── Source data

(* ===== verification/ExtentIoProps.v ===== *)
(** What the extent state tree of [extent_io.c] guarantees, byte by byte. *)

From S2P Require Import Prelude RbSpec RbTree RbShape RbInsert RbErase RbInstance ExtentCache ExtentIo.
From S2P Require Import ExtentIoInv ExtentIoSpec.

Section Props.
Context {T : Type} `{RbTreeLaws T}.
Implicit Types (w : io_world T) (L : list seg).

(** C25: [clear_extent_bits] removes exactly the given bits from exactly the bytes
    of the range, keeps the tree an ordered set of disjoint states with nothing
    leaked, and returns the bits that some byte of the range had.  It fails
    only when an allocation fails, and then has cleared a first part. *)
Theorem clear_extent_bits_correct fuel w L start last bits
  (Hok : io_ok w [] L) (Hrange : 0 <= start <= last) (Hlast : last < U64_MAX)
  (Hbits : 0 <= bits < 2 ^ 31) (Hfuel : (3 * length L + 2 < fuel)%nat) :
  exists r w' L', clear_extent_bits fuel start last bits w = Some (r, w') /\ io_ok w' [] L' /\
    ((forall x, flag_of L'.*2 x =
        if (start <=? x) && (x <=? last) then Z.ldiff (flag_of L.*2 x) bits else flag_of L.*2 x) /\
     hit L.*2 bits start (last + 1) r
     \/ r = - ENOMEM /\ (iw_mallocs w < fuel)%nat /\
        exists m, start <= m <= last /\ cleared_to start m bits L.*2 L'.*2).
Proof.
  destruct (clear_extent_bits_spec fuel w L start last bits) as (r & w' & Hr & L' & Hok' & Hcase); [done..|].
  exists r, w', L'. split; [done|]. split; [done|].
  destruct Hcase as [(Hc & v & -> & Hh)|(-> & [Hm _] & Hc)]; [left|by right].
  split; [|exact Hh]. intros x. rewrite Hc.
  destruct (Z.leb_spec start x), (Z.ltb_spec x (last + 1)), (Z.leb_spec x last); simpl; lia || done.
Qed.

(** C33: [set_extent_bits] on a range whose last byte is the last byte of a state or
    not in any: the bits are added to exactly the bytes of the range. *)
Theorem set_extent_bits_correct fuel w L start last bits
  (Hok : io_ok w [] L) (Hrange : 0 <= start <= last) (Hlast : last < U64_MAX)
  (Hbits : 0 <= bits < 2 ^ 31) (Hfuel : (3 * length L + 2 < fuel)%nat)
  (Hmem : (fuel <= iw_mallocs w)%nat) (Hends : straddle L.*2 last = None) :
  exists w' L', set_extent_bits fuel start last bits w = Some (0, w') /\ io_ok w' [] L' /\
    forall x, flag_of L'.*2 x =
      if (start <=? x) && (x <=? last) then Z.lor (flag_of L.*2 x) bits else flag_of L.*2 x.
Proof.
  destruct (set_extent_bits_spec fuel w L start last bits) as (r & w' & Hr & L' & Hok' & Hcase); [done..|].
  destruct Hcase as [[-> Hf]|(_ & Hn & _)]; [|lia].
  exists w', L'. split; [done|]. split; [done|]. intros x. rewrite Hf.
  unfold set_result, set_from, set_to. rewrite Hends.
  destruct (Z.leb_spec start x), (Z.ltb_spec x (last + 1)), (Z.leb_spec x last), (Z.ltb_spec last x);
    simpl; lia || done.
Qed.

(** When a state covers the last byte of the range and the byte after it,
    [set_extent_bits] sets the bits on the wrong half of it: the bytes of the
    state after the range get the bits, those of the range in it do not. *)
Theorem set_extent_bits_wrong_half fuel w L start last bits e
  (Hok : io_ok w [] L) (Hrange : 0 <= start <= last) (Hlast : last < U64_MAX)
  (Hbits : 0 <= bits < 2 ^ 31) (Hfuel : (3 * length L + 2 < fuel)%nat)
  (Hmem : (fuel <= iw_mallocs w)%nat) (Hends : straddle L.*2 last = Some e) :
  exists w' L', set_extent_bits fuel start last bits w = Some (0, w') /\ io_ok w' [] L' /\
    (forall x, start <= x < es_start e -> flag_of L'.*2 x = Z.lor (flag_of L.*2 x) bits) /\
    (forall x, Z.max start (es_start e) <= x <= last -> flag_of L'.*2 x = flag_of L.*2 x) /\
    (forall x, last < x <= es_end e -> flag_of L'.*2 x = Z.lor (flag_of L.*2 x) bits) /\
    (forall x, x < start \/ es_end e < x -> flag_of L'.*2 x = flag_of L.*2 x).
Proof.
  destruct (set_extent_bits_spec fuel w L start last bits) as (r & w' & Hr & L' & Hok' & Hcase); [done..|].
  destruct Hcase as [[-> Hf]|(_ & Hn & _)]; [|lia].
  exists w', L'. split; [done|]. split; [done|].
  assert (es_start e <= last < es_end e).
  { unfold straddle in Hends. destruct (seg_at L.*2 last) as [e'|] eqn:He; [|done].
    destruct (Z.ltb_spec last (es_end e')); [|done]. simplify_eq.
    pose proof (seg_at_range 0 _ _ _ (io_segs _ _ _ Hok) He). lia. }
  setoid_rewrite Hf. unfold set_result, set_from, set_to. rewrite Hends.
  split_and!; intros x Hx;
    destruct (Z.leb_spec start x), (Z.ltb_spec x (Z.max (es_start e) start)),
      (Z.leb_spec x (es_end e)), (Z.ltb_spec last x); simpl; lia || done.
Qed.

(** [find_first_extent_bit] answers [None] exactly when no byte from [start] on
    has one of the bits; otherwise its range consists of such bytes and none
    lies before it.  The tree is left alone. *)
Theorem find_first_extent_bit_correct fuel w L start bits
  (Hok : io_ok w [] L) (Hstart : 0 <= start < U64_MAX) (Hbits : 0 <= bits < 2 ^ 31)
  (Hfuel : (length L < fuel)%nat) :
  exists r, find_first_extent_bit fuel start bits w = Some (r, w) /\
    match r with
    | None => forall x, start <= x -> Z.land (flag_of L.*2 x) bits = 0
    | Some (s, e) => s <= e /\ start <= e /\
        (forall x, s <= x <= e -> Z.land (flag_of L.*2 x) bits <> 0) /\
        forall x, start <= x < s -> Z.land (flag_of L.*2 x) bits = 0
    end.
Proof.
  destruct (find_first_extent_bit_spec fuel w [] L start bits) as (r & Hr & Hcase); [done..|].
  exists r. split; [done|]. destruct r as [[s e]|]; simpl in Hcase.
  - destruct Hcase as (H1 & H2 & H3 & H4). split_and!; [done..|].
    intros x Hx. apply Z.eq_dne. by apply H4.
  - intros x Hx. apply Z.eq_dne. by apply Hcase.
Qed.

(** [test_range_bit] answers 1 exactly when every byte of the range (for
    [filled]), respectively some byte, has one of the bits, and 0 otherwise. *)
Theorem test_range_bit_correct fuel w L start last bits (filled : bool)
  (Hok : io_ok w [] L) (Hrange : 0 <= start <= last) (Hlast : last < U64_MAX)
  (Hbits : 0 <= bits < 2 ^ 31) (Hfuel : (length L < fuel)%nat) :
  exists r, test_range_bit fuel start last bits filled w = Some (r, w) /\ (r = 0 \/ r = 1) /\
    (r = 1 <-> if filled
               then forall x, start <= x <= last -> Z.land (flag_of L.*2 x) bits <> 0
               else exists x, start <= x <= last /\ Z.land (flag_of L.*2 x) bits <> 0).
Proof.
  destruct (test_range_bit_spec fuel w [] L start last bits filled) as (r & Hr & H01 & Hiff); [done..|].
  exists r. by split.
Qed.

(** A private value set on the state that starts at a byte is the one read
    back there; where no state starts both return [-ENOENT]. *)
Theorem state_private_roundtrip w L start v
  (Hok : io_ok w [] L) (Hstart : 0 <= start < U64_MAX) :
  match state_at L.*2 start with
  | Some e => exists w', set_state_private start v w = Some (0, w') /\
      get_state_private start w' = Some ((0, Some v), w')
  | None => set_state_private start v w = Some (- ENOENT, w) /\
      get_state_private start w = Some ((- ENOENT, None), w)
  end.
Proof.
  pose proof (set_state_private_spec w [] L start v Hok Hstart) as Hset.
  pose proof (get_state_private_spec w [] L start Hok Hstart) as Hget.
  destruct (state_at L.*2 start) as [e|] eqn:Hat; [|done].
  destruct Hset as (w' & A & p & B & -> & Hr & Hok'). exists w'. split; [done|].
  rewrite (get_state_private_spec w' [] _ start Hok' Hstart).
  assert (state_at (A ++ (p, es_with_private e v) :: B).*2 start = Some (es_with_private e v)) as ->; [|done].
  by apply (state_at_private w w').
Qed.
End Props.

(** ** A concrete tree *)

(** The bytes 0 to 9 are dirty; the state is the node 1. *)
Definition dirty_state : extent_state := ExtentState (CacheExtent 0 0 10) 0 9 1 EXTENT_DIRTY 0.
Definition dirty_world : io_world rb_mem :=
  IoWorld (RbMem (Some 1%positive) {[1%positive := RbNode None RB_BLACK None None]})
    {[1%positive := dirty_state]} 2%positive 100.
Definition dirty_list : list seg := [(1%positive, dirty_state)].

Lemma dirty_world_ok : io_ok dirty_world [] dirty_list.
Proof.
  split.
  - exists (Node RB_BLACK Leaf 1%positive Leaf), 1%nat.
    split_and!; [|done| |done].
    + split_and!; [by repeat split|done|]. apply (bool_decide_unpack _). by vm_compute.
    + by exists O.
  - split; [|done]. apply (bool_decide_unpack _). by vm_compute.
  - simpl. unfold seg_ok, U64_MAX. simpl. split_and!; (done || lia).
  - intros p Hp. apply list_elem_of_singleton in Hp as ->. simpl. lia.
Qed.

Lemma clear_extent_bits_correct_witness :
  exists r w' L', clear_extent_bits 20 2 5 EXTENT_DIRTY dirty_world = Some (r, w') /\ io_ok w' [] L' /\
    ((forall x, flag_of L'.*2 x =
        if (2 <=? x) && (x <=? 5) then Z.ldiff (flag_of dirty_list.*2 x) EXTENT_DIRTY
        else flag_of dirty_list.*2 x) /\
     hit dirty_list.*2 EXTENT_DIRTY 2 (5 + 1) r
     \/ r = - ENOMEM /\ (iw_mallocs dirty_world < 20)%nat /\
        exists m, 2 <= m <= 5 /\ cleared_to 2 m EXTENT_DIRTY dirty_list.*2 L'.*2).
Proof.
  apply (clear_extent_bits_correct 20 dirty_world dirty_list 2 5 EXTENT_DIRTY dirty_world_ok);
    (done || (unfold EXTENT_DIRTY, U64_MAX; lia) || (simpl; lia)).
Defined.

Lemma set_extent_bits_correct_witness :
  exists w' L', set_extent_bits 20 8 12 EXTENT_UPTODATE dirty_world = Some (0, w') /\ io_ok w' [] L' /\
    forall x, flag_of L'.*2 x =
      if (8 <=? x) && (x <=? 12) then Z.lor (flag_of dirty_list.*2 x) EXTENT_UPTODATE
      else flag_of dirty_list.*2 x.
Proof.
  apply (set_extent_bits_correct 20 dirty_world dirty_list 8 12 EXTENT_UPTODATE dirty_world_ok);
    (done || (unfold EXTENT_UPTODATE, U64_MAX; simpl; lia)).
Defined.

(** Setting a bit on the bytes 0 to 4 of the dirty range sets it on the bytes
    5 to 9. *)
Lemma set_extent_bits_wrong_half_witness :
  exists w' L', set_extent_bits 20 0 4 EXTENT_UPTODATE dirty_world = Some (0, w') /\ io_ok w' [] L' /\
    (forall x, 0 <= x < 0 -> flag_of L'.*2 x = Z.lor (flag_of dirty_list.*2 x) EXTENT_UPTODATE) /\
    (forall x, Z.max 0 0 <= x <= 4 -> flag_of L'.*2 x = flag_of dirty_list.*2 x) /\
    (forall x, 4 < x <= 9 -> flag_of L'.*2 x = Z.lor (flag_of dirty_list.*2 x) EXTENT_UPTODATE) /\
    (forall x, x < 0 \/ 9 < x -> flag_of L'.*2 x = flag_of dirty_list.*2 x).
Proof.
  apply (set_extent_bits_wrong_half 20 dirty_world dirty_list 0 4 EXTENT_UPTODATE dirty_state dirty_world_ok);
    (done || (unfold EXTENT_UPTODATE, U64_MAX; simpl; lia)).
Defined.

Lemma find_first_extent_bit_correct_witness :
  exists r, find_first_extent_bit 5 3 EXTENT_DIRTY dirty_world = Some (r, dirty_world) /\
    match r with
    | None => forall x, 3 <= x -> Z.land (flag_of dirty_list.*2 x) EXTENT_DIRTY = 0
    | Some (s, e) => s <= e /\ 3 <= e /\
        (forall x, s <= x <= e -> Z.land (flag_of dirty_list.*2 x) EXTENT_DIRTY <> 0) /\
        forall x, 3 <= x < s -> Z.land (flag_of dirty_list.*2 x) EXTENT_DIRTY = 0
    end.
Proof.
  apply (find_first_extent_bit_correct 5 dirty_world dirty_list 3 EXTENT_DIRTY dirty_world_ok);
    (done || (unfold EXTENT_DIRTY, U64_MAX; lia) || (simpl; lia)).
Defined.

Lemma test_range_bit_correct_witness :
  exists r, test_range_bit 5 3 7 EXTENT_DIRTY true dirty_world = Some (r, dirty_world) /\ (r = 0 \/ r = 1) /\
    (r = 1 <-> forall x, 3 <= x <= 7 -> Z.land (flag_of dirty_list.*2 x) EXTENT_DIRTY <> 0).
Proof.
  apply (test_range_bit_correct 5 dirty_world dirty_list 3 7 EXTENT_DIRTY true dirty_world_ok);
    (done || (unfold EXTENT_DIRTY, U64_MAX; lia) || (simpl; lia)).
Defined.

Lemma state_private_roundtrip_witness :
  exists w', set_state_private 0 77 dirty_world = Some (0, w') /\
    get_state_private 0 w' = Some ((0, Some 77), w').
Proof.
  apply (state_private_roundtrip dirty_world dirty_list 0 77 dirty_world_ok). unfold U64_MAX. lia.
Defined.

────
── Source data

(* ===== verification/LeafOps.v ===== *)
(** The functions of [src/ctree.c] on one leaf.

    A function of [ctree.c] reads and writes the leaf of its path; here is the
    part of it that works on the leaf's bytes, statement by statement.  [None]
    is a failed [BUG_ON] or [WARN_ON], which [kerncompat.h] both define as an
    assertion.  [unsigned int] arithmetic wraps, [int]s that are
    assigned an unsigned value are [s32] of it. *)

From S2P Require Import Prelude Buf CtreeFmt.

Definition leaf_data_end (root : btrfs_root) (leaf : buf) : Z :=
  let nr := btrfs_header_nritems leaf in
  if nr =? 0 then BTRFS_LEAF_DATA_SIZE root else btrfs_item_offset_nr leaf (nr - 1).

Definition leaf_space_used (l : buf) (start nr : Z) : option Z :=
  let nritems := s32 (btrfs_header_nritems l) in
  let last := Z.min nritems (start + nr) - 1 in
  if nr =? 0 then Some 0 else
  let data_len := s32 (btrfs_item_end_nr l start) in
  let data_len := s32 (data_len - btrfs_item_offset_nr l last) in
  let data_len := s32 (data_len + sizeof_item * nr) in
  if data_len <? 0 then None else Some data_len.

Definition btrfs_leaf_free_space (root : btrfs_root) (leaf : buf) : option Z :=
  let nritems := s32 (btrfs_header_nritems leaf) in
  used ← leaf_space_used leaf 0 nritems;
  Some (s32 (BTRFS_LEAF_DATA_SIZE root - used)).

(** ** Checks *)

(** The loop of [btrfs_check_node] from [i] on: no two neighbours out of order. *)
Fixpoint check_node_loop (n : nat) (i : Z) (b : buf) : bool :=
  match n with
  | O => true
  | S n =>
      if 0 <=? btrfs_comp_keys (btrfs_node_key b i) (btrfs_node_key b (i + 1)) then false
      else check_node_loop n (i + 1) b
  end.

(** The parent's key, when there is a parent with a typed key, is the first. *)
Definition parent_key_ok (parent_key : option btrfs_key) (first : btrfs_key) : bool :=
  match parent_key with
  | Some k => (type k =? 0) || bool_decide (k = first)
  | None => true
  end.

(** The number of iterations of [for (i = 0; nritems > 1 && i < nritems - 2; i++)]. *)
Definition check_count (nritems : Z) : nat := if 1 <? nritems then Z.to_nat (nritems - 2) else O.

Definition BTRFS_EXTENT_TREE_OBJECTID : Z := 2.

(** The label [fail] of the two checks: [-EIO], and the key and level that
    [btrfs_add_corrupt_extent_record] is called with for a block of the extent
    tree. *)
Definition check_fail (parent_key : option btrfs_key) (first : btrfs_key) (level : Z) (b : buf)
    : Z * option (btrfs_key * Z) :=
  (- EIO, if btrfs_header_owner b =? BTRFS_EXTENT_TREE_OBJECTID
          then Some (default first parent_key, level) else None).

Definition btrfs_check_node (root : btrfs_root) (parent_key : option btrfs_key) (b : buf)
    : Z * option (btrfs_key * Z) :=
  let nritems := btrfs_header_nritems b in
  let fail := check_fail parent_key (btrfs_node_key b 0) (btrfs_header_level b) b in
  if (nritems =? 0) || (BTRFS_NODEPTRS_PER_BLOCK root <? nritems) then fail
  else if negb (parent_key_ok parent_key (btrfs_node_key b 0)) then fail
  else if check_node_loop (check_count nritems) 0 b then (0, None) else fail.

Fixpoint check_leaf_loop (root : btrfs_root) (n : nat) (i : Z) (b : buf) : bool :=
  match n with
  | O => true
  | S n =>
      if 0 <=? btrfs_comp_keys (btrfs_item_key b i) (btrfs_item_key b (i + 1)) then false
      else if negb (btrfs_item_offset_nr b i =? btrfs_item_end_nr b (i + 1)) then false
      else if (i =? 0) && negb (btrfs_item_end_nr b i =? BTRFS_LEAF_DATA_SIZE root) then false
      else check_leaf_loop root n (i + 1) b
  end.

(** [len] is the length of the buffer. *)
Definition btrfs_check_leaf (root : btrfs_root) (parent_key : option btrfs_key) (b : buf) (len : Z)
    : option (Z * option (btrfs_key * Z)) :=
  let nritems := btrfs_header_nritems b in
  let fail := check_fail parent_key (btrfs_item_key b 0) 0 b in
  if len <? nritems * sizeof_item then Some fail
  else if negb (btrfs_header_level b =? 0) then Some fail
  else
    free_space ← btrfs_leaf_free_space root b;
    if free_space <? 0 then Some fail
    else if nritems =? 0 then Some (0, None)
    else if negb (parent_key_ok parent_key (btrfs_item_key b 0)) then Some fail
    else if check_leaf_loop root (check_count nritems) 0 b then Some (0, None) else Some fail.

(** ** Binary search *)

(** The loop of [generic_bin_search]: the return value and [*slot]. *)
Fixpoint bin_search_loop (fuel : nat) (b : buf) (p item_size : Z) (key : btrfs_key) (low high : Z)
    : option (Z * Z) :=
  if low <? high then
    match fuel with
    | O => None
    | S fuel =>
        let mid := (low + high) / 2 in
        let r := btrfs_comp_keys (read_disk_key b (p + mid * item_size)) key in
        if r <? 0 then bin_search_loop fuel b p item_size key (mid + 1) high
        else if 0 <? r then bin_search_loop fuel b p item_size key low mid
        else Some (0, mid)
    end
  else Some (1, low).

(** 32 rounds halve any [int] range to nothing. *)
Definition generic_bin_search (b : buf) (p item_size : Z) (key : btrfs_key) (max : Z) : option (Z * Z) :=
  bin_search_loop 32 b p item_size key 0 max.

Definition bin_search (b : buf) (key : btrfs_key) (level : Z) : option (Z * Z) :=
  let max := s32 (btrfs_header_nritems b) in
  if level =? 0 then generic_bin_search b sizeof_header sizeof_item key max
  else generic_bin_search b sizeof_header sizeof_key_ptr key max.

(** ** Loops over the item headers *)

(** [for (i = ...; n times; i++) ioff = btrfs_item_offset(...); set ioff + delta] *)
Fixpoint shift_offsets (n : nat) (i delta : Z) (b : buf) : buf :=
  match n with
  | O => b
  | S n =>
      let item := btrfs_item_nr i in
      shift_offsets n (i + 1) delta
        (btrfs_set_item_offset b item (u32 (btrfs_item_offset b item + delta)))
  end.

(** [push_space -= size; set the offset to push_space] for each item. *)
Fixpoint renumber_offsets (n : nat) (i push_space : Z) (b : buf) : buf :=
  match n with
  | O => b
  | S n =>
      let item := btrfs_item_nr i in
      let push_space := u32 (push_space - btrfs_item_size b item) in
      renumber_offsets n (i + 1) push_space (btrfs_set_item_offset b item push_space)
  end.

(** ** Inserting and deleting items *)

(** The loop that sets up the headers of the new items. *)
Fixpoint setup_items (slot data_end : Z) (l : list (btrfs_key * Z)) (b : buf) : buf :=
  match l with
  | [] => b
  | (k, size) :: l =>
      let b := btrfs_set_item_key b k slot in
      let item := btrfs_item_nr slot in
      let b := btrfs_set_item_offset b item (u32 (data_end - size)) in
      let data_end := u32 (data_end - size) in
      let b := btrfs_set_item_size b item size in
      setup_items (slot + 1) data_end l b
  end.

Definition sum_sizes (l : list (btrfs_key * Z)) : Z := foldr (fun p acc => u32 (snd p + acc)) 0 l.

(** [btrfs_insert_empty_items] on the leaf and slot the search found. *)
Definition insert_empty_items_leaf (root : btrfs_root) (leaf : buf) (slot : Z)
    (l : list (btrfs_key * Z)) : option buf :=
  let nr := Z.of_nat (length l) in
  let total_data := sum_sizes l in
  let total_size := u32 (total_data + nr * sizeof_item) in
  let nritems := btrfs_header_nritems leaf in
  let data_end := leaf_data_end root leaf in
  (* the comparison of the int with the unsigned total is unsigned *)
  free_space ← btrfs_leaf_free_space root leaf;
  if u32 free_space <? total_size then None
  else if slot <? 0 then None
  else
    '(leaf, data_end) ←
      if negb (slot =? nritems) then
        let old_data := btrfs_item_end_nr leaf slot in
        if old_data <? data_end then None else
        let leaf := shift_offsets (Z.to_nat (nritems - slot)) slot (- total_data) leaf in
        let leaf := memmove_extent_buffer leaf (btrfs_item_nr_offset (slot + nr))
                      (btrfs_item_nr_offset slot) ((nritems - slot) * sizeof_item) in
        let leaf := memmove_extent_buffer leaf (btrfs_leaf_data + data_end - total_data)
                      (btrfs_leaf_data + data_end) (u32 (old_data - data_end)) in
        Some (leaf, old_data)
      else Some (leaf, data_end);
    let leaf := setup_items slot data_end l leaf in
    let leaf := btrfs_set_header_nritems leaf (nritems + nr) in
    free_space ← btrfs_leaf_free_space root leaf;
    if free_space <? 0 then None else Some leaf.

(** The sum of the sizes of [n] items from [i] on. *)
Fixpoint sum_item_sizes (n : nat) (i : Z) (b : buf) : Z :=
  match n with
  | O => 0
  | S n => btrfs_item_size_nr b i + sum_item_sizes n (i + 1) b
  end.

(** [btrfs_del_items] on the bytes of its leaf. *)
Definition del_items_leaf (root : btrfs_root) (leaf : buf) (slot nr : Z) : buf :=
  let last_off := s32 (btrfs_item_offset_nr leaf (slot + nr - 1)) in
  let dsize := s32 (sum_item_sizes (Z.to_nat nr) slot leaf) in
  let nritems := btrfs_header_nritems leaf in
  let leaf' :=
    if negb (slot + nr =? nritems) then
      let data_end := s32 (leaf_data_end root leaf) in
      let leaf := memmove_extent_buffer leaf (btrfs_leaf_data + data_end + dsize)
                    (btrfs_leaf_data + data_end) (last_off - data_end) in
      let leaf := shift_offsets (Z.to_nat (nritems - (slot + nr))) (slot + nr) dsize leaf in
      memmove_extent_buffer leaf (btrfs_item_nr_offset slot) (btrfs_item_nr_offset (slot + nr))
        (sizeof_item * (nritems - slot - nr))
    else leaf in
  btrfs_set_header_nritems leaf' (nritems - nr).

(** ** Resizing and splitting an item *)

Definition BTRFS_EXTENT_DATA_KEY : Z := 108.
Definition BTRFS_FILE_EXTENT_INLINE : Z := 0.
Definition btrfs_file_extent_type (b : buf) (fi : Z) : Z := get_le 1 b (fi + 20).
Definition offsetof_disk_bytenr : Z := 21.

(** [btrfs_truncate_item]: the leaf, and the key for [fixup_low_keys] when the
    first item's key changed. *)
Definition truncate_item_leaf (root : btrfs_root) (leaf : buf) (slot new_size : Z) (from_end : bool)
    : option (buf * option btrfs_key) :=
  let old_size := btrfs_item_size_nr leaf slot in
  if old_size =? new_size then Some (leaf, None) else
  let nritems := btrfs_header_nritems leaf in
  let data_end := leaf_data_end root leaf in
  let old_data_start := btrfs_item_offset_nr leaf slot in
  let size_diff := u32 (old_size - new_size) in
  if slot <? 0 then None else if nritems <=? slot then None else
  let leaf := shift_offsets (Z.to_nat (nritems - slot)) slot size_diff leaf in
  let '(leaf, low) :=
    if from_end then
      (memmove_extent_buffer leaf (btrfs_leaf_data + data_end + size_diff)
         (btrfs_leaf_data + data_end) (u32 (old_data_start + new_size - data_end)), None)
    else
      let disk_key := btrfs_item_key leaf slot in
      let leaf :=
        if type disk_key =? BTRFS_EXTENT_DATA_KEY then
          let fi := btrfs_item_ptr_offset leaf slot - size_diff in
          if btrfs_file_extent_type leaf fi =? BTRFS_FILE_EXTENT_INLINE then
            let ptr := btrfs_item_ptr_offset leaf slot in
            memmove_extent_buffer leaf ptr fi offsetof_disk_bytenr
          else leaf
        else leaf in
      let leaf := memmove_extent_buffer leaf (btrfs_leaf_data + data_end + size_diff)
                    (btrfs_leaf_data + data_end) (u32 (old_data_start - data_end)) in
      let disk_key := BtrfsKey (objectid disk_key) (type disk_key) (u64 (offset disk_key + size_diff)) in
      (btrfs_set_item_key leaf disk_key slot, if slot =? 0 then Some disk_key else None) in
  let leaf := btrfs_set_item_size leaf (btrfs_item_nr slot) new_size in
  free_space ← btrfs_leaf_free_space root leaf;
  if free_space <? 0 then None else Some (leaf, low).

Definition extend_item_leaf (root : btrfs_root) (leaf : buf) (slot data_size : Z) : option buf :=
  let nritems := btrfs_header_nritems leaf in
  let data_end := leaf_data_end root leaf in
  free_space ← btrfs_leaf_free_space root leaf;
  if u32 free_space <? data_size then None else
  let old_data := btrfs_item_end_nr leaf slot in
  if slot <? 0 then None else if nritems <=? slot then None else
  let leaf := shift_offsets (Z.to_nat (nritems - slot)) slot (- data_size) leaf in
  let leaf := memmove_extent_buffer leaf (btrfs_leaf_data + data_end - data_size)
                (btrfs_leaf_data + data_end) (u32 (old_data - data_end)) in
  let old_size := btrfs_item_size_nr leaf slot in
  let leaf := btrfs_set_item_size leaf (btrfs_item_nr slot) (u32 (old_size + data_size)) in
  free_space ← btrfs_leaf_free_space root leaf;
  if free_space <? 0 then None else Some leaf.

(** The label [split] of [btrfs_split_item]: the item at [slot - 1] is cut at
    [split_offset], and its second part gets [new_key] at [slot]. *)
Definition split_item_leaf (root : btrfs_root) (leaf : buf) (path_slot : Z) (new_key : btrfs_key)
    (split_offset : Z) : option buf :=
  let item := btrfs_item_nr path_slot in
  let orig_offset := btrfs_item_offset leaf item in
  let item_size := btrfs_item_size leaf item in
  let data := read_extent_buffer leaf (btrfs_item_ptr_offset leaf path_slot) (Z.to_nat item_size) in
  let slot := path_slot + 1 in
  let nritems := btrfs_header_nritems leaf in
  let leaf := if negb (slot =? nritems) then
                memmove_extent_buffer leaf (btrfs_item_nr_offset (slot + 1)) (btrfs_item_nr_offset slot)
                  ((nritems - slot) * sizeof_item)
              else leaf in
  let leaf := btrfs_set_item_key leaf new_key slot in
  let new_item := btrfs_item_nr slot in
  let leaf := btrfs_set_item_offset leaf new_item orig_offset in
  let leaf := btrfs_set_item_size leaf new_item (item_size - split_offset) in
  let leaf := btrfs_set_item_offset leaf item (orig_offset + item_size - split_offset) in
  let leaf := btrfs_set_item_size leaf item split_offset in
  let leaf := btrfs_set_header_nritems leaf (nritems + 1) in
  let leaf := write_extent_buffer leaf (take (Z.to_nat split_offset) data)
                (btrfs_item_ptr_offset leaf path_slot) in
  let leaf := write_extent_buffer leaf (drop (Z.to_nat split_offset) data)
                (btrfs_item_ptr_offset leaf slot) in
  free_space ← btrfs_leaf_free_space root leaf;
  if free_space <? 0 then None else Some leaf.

────

--- How to complete this task ---
As listed above, the lines from the line with "total_data) leaf in" to the line with "memmove_extent_buffer leaf (btrfs_item_nr_offset slot)" are to be echoed exactly, with both ends included and nothing added.

--- Solution to the exercise ---
        let leaf := shift_offsets (Z.to_nat (nritems - slot)) slot (- total_data) leaf in
        let leaf := memmove_extent_buffer leaf (btrfs_item_nr_offset (slot + nr))
                      (btrfs_item_nr_offset slot) ((nritems - slot) * sizeof_item) in
        let leaf := memmove_extent_buffer leaf (btrfs_leaf_data + data_end - total_data)
                      (btrfs_leaf_data + data_end) (u32 (old_data - data_end)) in
        Some (leaf, old_data)
      else Some (leaf, data_end);
    let leaf := setup_items slot data_end l leaf in
    let leaf := btrfs_set_header_nritems leaf (nritems + nr) in
    free_space ← btrfs_leaf_free_space root leaf;
    if free_space <? 0 then None else Some leaf.

(** The sum of the sizes of [n] items from [i] on. *)
Fixpoint sum_item_sizes (n : nat) (i : Z) (b : buf) : Z :=
  match n with
  | O => 0
  | S n => btrfs_item_size_nr b i + sum_item_sizes n (i + 1) b
  end.

(** [btrfs_del_items] on the bytes of its leaf. *)
Definition del_items_leaf (root : btrfs_root) (leaf : buf) (slot nr : Z) : buf :=
  let last_off := s32 (btrfs_item_offset_nr leaf (slot + nr - 1)) in
  let dsize := s32 (sum_item_sizes (Z.to_nat nr) slot leaf) in
  let nritems := btrfs_header_nritems leaf in
  let leaf' :=
    if negb (slot + nr =? nritems) then
      let data_end := s32 (leaf_data_end root leaf) in
      let leaf := memmove_extent_buffer leaf (btrfs_leaf_data + data_end + dsize)
                    (btrfs_leaf_data + data_end) (last_off - data_end) in
      let leaf := shift_offsets (Z.to_nat (nritems - (slot + nr))) (slot + nr) dsize leaf in
      memmove_extent_buffer leaf (btrfs_item_nr_offset slot) (btrfs_item_nr_offset (slot + nr))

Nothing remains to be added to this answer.